TASK STATEMENT: Look through the records below for the line with "Lemma put_both_spec k1" and the line with "<-]. apply encode_is_count.", then return those lines and all lines between, exactly.

SUPPLIED ENTRIES:

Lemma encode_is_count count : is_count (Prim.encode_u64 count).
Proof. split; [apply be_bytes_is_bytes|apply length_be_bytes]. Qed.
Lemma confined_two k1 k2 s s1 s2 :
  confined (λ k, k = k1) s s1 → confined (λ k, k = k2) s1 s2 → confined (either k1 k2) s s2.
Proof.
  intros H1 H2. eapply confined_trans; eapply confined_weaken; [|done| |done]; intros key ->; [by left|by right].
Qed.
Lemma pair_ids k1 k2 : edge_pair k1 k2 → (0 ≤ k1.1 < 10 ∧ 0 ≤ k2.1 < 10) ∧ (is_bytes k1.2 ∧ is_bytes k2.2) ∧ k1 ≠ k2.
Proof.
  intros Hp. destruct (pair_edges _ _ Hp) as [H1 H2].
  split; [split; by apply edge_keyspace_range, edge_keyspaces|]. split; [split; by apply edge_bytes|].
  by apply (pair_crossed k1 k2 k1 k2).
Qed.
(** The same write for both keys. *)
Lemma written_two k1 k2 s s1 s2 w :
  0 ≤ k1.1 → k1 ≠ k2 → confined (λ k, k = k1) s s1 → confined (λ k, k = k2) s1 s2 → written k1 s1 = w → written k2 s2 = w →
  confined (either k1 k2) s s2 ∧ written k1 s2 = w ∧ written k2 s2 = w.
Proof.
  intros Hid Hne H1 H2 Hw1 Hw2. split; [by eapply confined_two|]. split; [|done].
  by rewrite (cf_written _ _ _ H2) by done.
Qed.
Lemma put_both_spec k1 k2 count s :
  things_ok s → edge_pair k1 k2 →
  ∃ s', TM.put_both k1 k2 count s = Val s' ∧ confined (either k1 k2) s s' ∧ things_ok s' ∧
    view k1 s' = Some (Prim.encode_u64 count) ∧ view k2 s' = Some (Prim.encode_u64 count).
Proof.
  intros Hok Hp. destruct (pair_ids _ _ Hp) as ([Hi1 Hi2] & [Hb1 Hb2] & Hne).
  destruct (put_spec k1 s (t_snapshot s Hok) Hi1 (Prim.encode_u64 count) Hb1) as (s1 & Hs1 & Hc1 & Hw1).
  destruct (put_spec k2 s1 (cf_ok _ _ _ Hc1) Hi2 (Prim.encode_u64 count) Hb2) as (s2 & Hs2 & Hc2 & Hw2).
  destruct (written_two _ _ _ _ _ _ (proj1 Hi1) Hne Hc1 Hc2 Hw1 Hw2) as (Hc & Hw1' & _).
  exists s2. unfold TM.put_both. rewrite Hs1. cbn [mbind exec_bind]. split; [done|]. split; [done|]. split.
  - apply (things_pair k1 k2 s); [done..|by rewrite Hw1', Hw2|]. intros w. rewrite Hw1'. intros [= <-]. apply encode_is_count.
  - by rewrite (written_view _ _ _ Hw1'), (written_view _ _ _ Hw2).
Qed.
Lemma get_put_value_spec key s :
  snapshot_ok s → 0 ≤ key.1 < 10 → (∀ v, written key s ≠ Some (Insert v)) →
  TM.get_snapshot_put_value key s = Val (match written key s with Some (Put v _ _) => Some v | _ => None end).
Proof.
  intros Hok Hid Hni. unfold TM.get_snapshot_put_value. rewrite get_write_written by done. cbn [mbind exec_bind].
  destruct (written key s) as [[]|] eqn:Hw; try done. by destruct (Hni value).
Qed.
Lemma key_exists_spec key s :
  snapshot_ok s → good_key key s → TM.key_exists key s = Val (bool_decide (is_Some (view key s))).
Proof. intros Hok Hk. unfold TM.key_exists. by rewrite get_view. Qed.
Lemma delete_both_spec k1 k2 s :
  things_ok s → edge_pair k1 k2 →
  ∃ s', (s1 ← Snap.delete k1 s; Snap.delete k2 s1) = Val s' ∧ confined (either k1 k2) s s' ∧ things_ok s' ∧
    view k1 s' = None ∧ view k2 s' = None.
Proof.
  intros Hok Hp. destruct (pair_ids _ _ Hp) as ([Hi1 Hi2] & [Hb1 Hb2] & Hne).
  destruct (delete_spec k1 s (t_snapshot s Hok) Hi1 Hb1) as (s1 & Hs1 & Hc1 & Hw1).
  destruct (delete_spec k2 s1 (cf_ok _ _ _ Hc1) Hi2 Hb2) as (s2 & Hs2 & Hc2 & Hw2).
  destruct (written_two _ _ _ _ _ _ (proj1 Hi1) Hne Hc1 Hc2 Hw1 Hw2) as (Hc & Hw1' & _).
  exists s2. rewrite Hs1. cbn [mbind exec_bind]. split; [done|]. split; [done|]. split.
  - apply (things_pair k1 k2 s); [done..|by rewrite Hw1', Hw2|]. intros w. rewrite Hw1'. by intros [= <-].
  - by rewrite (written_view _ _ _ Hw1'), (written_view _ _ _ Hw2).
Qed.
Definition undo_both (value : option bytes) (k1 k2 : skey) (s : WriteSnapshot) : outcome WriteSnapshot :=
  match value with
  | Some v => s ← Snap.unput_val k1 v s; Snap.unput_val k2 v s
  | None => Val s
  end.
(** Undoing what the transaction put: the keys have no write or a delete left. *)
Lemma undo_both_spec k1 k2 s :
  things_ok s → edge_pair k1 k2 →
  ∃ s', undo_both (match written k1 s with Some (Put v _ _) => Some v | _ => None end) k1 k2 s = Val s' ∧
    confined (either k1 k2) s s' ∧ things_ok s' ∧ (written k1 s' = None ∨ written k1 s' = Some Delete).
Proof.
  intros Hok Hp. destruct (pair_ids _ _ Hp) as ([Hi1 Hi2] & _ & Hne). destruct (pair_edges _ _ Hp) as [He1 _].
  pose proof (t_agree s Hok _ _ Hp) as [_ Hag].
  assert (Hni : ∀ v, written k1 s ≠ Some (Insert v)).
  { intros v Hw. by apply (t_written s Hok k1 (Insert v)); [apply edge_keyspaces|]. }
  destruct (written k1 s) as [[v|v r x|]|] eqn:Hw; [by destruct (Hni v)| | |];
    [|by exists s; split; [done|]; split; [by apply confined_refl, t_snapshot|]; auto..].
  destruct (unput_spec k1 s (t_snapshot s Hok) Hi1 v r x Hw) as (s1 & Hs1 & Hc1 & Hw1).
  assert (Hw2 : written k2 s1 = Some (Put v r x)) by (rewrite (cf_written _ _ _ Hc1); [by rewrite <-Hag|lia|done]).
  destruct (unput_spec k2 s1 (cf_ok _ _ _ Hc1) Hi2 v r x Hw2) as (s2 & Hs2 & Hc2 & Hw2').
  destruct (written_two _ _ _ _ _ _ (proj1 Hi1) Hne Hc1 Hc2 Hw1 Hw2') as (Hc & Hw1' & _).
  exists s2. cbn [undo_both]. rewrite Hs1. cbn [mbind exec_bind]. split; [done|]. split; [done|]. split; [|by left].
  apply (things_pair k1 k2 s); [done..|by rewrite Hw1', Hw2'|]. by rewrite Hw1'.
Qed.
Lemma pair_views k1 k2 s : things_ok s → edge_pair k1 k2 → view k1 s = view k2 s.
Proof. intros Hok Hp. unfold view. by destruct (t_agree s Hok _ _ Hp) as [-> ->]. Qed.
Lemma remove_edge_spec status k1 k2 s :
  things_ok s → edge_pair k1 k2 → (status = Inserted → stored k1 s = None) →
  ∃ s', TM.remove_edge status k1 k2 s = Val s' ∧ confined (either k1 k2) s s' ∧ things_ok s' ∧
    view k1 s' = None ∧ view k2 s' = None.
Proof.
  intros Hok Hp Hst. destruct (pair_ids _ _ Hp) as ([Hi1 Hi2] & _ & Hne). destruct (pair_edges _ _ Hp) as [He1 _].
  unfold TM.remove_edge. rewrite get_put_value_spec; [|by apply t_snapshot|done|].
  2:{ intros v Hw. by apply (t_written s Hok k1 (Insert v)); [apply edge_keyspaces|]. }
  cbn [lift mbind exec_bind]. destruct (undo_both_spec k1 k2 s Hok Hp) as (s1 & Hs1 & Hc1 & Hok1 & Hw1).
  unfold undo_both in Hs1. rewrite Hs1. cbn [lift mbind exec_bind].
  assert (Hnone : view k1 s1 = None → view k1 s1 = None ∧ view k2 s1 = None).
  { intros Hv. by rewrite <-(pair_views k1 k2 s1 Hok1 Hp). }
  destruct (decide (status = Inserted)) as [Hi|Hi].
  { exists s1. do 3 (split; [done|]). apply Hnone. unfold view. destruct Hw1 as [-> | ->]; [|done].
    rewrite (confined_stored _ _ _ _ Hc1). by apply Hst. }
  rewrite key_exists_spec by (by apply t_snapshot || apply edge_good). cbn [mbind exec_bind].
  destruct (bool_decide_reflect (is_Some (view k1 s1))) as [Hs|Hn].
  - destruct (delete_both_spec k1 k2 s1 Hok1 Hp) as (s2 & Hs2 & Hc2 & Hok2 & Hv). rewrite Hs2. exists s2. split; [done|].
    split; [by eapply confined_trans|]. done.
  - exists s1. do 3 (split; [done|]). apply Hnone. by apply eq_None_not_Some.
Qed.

==

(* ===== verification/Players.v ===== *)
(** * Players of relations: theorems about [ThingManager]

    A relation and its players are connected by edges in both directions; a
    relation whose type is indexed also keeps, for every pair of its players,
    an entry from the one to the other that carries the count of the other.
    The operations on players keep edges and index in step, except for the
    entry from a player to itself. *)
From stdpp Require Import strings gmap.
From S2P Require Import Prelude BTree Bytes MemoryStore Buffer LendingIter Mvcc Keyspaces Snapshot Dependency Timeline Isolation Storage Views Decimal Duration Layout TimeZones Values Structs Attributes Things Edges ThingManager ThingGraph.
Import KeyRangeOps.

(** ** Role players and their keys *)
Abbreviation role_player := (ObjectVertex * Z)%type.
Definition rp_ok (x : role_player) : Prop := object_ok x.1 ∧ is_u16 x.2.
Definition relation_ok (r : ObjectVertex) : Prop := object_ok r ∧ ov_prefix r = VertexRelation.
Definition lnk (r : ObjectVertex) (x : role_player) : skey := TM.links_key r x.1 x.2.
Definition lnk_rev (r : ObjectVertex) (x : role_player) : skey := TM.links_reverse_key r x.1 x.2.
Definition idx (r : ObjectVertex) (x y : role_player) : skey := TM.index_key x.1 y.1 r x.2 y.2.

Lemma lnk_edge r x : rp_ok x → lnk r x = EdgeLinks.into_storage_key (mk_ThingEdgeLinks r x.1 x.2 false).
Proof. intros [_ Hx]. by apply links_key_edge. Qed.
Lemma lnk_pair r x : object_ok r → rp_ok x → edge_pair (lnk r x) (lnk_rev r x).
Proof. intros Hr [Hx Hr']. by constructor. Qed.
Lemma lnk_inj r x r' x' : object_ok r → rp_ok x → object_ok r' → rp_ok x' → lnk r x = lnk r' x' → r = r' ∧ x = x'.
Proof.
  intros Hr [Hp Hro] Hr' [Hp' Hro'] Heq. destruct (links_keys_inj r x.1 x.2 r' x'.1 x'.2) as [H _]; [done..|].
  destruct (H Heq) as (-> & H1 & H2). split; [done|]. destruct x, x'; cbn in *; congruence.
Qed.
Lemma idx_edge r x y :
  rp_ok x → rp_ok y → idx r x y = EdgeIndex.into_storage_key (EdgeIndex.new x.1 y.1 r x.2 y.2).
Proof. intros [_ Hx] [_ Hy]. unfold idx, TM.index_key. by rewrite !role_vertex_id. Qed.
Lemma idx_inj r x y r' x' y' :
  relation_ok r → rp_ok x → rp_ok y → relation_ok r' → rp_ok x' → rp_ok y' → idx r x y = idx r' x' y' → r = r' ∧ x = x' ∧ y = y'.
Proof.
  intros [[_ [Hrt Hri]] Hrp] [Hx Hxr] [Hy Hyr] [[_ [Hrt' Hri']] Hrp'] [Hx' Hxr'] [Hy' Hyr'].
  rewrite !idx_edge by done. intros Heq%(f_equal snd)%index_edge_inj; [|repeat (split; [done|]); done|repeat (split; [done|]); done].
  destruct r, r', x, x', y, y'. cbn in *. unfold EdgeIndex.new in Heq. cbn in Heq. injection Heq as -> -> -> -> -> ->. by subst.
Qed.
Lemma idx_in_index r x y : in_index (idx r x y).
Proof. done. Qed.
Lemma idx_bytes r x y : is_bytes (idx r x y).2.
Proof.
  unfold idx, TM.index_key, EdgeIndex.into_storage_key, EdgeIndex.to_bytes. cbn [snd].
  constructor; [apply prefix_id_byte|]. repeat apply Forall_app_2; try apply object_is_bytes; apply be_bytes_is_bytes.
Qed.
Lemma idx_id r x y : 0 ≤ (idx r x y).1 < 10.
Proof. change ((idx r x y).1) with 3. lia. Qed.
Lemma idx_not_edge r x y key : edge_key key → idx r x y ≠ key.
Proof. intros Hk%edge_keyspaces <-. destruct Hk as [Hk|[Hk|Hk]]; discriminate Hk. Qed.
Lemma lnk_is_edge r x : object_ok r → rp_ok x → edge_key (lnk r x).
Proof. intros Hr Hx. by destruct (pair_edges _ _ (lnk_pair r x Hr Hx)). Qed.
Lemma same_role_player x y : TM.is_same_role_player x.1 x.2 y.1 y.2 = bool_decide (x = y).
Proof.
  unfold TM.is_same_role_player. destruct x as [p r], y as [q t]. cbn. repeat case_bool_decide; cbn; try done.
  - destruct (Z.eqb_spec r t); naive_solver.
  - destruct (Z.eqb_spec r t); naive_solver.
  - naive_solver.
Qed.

* * *

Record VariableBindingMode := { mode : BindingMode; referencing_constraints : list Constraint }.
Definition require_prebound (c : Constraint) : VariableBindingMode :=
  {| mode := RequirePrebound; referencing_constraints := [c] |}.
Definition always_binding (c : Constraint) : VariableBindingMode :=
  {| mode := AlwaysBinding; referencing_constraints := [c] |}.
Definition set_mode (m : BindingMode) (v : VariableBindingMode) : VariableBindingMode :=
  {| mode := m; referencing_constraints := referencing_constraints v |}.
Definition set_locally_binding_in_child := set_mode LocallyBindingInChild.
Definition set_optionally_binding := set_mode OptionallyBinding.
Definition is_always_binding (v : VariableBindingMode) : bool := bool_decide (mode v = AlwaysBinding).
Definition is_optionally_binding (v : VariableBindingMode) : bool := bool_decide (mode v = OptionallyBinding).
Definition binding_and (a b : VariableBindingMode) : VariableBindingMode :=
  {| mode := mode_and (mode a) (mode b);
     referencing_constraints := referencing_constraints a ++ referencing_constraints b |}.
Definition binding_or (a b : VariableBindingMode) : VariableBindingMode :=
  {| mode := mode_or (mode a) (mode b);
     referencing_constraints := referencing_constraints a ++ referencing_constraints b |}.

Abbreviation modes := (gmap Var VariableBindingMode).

OUTPUT OF THE TASK:
Lemma put_both_spec k1 k2 count s :
  things_ok s → edge_pair k1 k2 →
  ∃ s', TM.put_both k1 k2 count s = Val s' ∧ confined (either k1 k2) s s' ∧ things_ok s' ∧
    view k1 s' = Some (Prim.encode_u64 count) ∧ view k2 s' = Some (Prim.encode_u64 count).
Proof.
  intros Hok Hp. destruct (pair_ids _ _ Hp) as ([Hi1 Hi2] & [Hb1 Hb2] & Hne).
  destruct (put_spec k1 s (t_snapshot s Hok) Hi1 (Prim.encode_u64 count) Hb1) as (s1 & Hs1 & Hc1 & Hw1).
  destruct (put_spec k2 s1 (cf_ok _ _ _ Hc1) Hi2 (Prim.encode_u64 count) Hb2) as (s2 & Hs2 & Hc2 & Hw2).
  destruct (written_two _ _ _ _ _ _ (proj1 Hi1) Hne Hc1 Hc2 Hw1 Hw2) as (Hc & Hw1' & _).
  exists s2. unfold TM.put_both. rewrite Hs1. cbn [mbind exec_bind]. split; [done|]. split; [done|]. split.
  - apply (things_pair k1 k2 s); [done..|by rewrite Hw1', Hw2|]. intros w. rewrite Hw1'. intros [= <-]. apply encode_is_count.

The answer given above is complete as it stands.